When telecommunications are used during the physician face-to-face (F2F) requirement for home health and hospice, CMS currently requires both an audio and visual component. HCA also recommends that audio-only physician F2F encounters be permitted as an alternative. “This flexibility permits practitioners to conduct audio-only visits when two-way audio/visual technology is not available or not practicable for patients,” we write.
We also seek clarification on the applicability of telehealth for services, billing, and cost-reporting by hospices as they seek to limit exposure to infection among patients, families and caregivers.
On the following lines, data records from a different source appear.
(** ** Traces *)

Definition stop_params (h : string) : string := any_text [("handle", VString h)].
Lemma stop_params_decoded h : valid_utf8 h → unmarshal_params dec_handle "" (Some (stop_params h)) = (h, None).
Proof.
  intros Hv. apply (unmarshal_text _ _ _ 1 _ (JObject [("handle", (string_text h, JString h))])); [|done|reflexivity]. apply (parses_object 0 [("handle", (string_text h, JString h))]); [done|].
  apply Forall_cons_2; [|apply Forall_nil_2]. split; [by vm_compute|]. by apply parses_utf8.
Qed.
(** What the stop of a trace returns. *)
Definition trace_result (s : helperState) (h : string) : any :=
  [("handle", VString h); ("raw_output", VString (string_of_bytes (os_traceOutput os (log s) h))); ("stopped", VBool true)] ++
  (if os_traceDone os (log s) then [] else [("wait_error", VString "timeout waiting for fs_usage to stop")]).
Lemma stop_trace uid s h c : valid_utf8 h → h ≠ "" → fs_sessions s !! h = Some c →
  method_fs_usage_stop os uid (Some (stop_params h)) s = (with_fs s (fs_next s) (delete h (fs_sessions s)), inr (trace_result s h)).
Proof.
  intros Hv Hne Hs. unfold method_fs_usage_stop. rewrite stop_params_decoded by done. unfold fsUsage_stop. rewrite bool_decide_false, Hs by done. unfold trace_result. by destruct (os_traceDone os (log s)).
Qed.
Lemma any_text_length m a : m ∈ a → (String.length (value_text m.2) <= String.length (any_text a))%nat.
Proof.
  intros Hm. unfold any_text, map_text. apply (struct_text_length (m.1, value_text m.2)). rewrite sort_members_perm. by apply (list_elem_of_fmap_2 (λ m, (m.1, value_text m.2))).
Qed.
Lemma trace_response_length id s h : len (os_traceOutput os (log s) h) <= len (response_bytes (response_of id (inr (trace_result s h)))).
Proof.
  set (out := os_traceOutput os (log s) h). assert (∀ t, len (bytes_of_string t) = Z.of_nat (String.length t)) as Hlen.
  { intros t. unfold len, bytes_of_string, String.list_byte_of_string. f_equal. rewrite List.length_map. induction t as [|c t IH]; [done|]. cbn. by rewrite IH. }
  unfold response_bytes. rewrite Hlen. rewrite <-(bytes_of_string_of_bytes out), Hlen. apply inj_le. etrans; [apply string_text_length|].
  change (string_text (string_of_bytes out)) with (value_text ("raw_output", VString (string_of_bytes out)).2). etrans; [apply (any_text_length _ (trace_result s h)); apply elem_of_app; left; set_solver|].
  unfold Response_text. cbn [response_of rs_Result rs_Error rs_JSONRPC rs_ID]. apply (struct_text_length ("result", any_text (trace_result s h))). set_solver.
Qed.
Lemma handle_request_state d start now uid id method params fn : clean_text params → valid_utf8 method → method ≠ "" → (allowRequest d uid start).2 = true → handlers d !! method = Some fn →
  state (handle d start now uid (bytes_of_string (request_text id method params))).2 = (fn uid (Some params) (state d)).1.
Proof.
  intros Hc Hv Hm Ha Hf. unfold handle. rewrite string_of_bytes_of_string, request_decoded by done. cbn [rq_JSONRPC rq_Method rq_ID rq_Params]. rewrite bool_decide_true, bool_decide_false by done. cbn [negb orb].
  pose proof (allowRequest_same d uid start) as Hs. destruct (allowRequest d uid start) as [d1 ok]. cbn [snd] in Ha. subst ok. cbv zeta in Hs. cbn [fst] in Hs. destruct Hs as [Hh Hst]. cbn [negb]. rewrite Hh, Hf, Hst.
  destruct (fn uid (Some params) (state d)) as [s [err|a]]; cbn [snd fst]; by apply auditRequest_spec.
Qed.
Lemma answer_result d uid start method params fn s a : (allowRequest d uid start).2 = true → handlers d !! method = Some fn → fn uid (Some params) (state d) = (s, inr a) → answer d uid start method params = inr a.
Proof. unfold answer. intros Ha -> ->. destruct (allowRequest d uid start) as [d1 ok]. cbn [snd] in *. by subst ok. Qed.
Lemma stop_handler d : registered d → handlers d !! "helper.fs_usage.stop" = Some (method_fs_usage_stop os).
Proof. intros Hr. apply Hr. unfold methods. set_solver. Qed.
Lemma stop_answer d uid start h c : registered d → (allowRequest d uid start).2 = true → fs_sessions (state d) !! h = Some c → valid_utf8 h → h ≠ "" →
  answer d uid start "helper.fs_usage.stop" (stop_params h) = inr (trace_result (state d) h).
Proof. intros Hr Ha Hs Hv Hne. eapply answer_result; [done|by apply stop_handler|]. by eapply stop_trace. Qed.
Definition stop_request (id : Z) (h : string) : list byte := bytes_of_string (request_text id "helper.fs_usage.stop" (stop_params h)).
Lemma large_trace clock d uid id h c rest fin w : registered d → (allowRequest d uid (clock O).1).2 = true → fs_sessions (state d) !! h = Some c → valid_utf8 h → h ≠ "" →
  maxMessageSize < len (os_traceOutput os (log (state d)) h) → fits (stop_request id h) →
  ∃ d', Serve clock d (Some uid) (Reader (frame (stop_request id h) ++ rest) fin) w = Ok (w, d') ∧ fs_sessions (state d') !! h = None.
Proof.
  intros Hr Ha Hs Hv Hne Hbig Hfit. pose proof (stop_handler d Hr) as Hm.
  assert (clean_text (stop_params h)) as Hc by apply clean_any. unfold Serve. cbn [serve_go r_bytes]. change (Reader (frame ?x ++ rest) fin) with (push (frame x) (Reader rest fin)). rewrite ReadMessage_frame by done.
  pose proof (handle_request d (clock O).1 (clock O).2 uid id "helper.fs_usage.stop" (stop_params h) Hc eq_refl ltac:(done)) as Hresp.
  pose proof (handle_request_state d (clock O).1 (clock O).2 uid id "helper.fs_usage.stop" (stop_params h) _ Hc eq_refl ltac:(done) Ha Hm) as Hstate.
  fold (stop_request id h) in Hresp, Hstate. destruct (handle d _ _ uid (stop_request id h)) as [resp d']. cbn [fst snd] in *.
  rewrite (stop_answer d uid (clock O).1 h c) in Hresp by done. subst resp. fold (response_bytes (response_of id (inr (trace_result (state d) h)))). unfold WriteMessage. rewrite (proj2 (Z.ltb_lt _ _)).
  - exists d'. split; [done|]. rewrite Hstate, (stop_trace uid (state d) h c) by done. apply lookup_delete_eq.
  - eapply Z.lt_le_trans; [done|]. apply trace_response_length.
Qed.
End System.
End MethodsFacts.
(** * Easy Print device agent: shallow embedding of the device-side scripts

    The development follows [device_client.py] (the bare MQTT client) and
    [device_gui.py] (the GUI client).  Callbacks become functions from the
    object state and the callback arguments to a new state and the list of
    effects they perform, in program order.  What the outside world decides
    (the HTTP response, whether a file can be written, what the printer
    does, the wall clock) is carried by the event that lets the code run. *)

From Stdlib Require Import String Ascii List ZArith Bool Lia DecimalString.
Import ListNotations.
Local Open Scope string_scope.
Local Open Scope list_scope.
Set Warnings "-register-all".

(** ** Python values and the few library operations the scripts use *)

Module Py.

(** Exceptions the scripts can meet. *)
Inductive exn : Type :=
| AttributeError
| TypeError
| JSONDecodeError
| HTTPError (status : Z)
| RequestException (detail : string)
| OSError (detail : string)
| OtherError (detail : string).

Inductive result (A : Type) : Type :=
| Ok (a : A)
| Err (e : exn).
Arguments Ok {A} a.
Arguments Err {A} e.

(** What [json.loads] returns: [None], booleans, numbers, strings, lists
    and dicts.  A dict is the list of its items, one per key. *)
Inductive json : Type :=
| JNull
| JBool (b : bool)
| JNum (n : Z)
| JStr (s : string)
| JArr (xs : list json)
| JObj (kvs : list (string * json)).

(** Truth value of an object, as [or], [and], [if] and [not] test it. *)
Definition truthy (v : json) : bool :=
  match v with
  | JNull => false
  | JBool b => b
  | JNum n => negb (n =? 0)%Z
  | JStr s => negb (s =? "")
  | JArr xs => match xs with [] => false | _ :: _ => true end
  | JObj kvs => match kvs with [] => false | _ :: _ => true end
  end.

(** [a or b] *)
Definition py_or (a b : json) : json := if truthy a then a else b.

Fixpoint assoc (k : string) (kvs : list (string * json)) : option json :=
  match kvs with
  | [] => None
  | (k', v) :: rest => if k' =? k then Some v else assoc k rest
  end.

(** [d[k]] with [None] for a missing key, once [d] is known to be a dict. *)
Definition item (d : json) (k : string) : json :=
  match d with
  | JObj kvs => match assoc k kvs with Some v => v | None => JNull end
  | _ => JNull
  end.

(** [d.get(k)]: only a dict has the method. *)
Definition dict_get (d : json) (k : string) : result json :=
  match d with
  | JObj _ => Ok (item d k)
  | _ => Err AttributeError
  end.

(** [v == "print"] for a given string literal. *)
Definition eq_str (v : json) (lit : string) : bool :=
  match v with
  | JStr s => s =? lit
  | _ => false
  end.

(** [prefix + v] where [prefix] is a [str]: only a [str] can be added. *)
Definition str_add (prefix : string) (v : json) : result string :=
  match v with
  | JStr s => Ok (prefix ++ s)%string
  | _ => Err TypeError
  end.

(** [v + suffix] where [suffix] is a [str]. *)
Definition add_str (v : json) (suffix : string) : result string :=
  match v with
  | JStr s => Ok (s ++ suffix)%string
  | _ => Err TypeError
  end.

(** [str(int)] in decimal. *)
Definition str_of_int (n : Z) : string := NilZero.string_of_int (Z.to_int n).

(** [s.rstrip("/")]: every trailing slash goes. *)
Fixpoint rstrip_slash (s : string) : string :=
  match s with
  | EmptyString => EmptyString
  | String c rest =>
      match rstrip_slash rest with
      | EmptyString => if Ascii.eqb c "/" then EmptyString else String c EmptyString
      | kept => String c kept
      end
  end.

(** [posixpath.join(a, b)] for two components: an absolute [b] replaces
    [a]; otherwise one slash separates them unless [a] is empty or already
    ends with one. *)
Fixpoint ends_with_slash (a : string) : bool :=
  match a with
  | EmptyString => false
  | String c EmptyString => Ascii.eqb c "/"
  | String _ rest => ends_with_slash rest
  end.

Definition starts_with_slash (b : string) : bool :=
  match b with
  | String c _ => Ascii.eqb c "/"
  | EmptyString => false
  end.

Definition posixpath_join (a b : string) : string :=
  if starts_with_slash b then b
  else if (a =? "") || ends_with_slash a then (a ++ b)%string
  else (a ++ "/" ++ b)%string.

End Py.
Import Py.

(** ** The world around the scripts *)

(** A Python [str], as the list of its code points. *)
Definition text : Type := list N.

(** Module-level constants and library functions the scripts call.
    [json_loads] stands for [json.loads(payload.decode("utf-8", "ignore"))]
    ([None] when it raises); [py_repr] for [str()] of a list or a dict;
    [utf8_decode] for [payload.decode("utf-8")] ([None] when it raises);
    [bytes_str] for [str()] of a bytes object; [ntpath_join] for
    [os.path.join] on Windows. *)
Record world : Type := mkWorld {
  json_loads : string -> option json;
  py_repr : json -> string;
  PRINT_SERVICE_API : string;
  tempdir : string;           (* tempfile.gettempdir() *)
  mqtt_available : bool;      (* [mqtt is not None] *)
  IS_WINDOWS : bool;
  IS_LINUX : bool;
  win32print : bool;          (* the module was imported *)
  cups : bool;
  utf8_decode : string -> option text;
  bytes_str : string -> text;
  ntpath_join : string -> string -> string
}.

Definition MQTT_RECONNECT_INTERVAL : Z := 5.

(** [os.path.join(a, b)]: [ntpath.join] on Windows, [posixpath.join]
    elsewhere. *)
Definition os_path_join (w : world) (a b : string) : string :=
  if IS_WINDOWS w then ntpath_join w a b else posixpath_join a b.

(** [str(payload)[:400]], where [payload] is the decoded text of the
    message, or the bytes themselves when they are not UTF-8. *)
Definition shown_payload (w : world) (payload : string) : text :=
  firstn 400
    match utf8_decode w payload with
    | Some decoded => decoded
    | None => bytes_str w payload
    end.

(** [str(v)], as an f-string formats a value. *)
Definition py_str (w : world) (v : json) : string :=
  match v with
  | JStr s => s
  | JNum n => str_of_int n
  | JBool true => "True"
  | JBool false => "False"
  | JNull => "None"
  | _ => py_repr w v
  end.

(** [f"devices/{device_uuid}/commands"] and [f"devices/{device_uuid}/logs"] *)
Definition commands_topic (device_uuid : string) : string :=
  ("devices/" ++ device_uuid ++ "/commands")%string.

Definition logs_topic (device_uuid : string) : string :=
  ("devices/" ++ device_uuid ++ "/logs")%string.

(** Outcome of [requests.get]: it raises, or a response comes back. *)
Inductive http_outcome : Type :=
| HttpRaises (e : exn)
| HttpResponse (status : Z) (content : string).

(** [r.raise_for_status()] *)
Definition raise_for_status (status : Z) : option exn :=
  if ((400 <=? status) && (status <? 600))%Z then Some (HTTPError status) else None.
Our comments point to an apparent limitation on the use of technology-based visits solely for routine home care (RHC) levels of hospice services at a time when “the exposure risks are by no means limited to the home setting, as if such risks didn’t also exist for Inpatient Respite Care (IRC) or General Inpatient (GIP) Care in contracted facilities,” HCA writes.
We also urge CMS to withdraw its waiver allowing Rural Health Clinics (RHCs) and Federally Qualified Health Centers (FQHCs) to provide visiting nurse services regardless of whether an HHA shortage exists in the regions where they are located. “CMS should restore the longstanding requirement that RHCs and FQHCs are permitted to provide visiting nurse services in the home only after it is determined that no HHA is available to provide the care,” we write.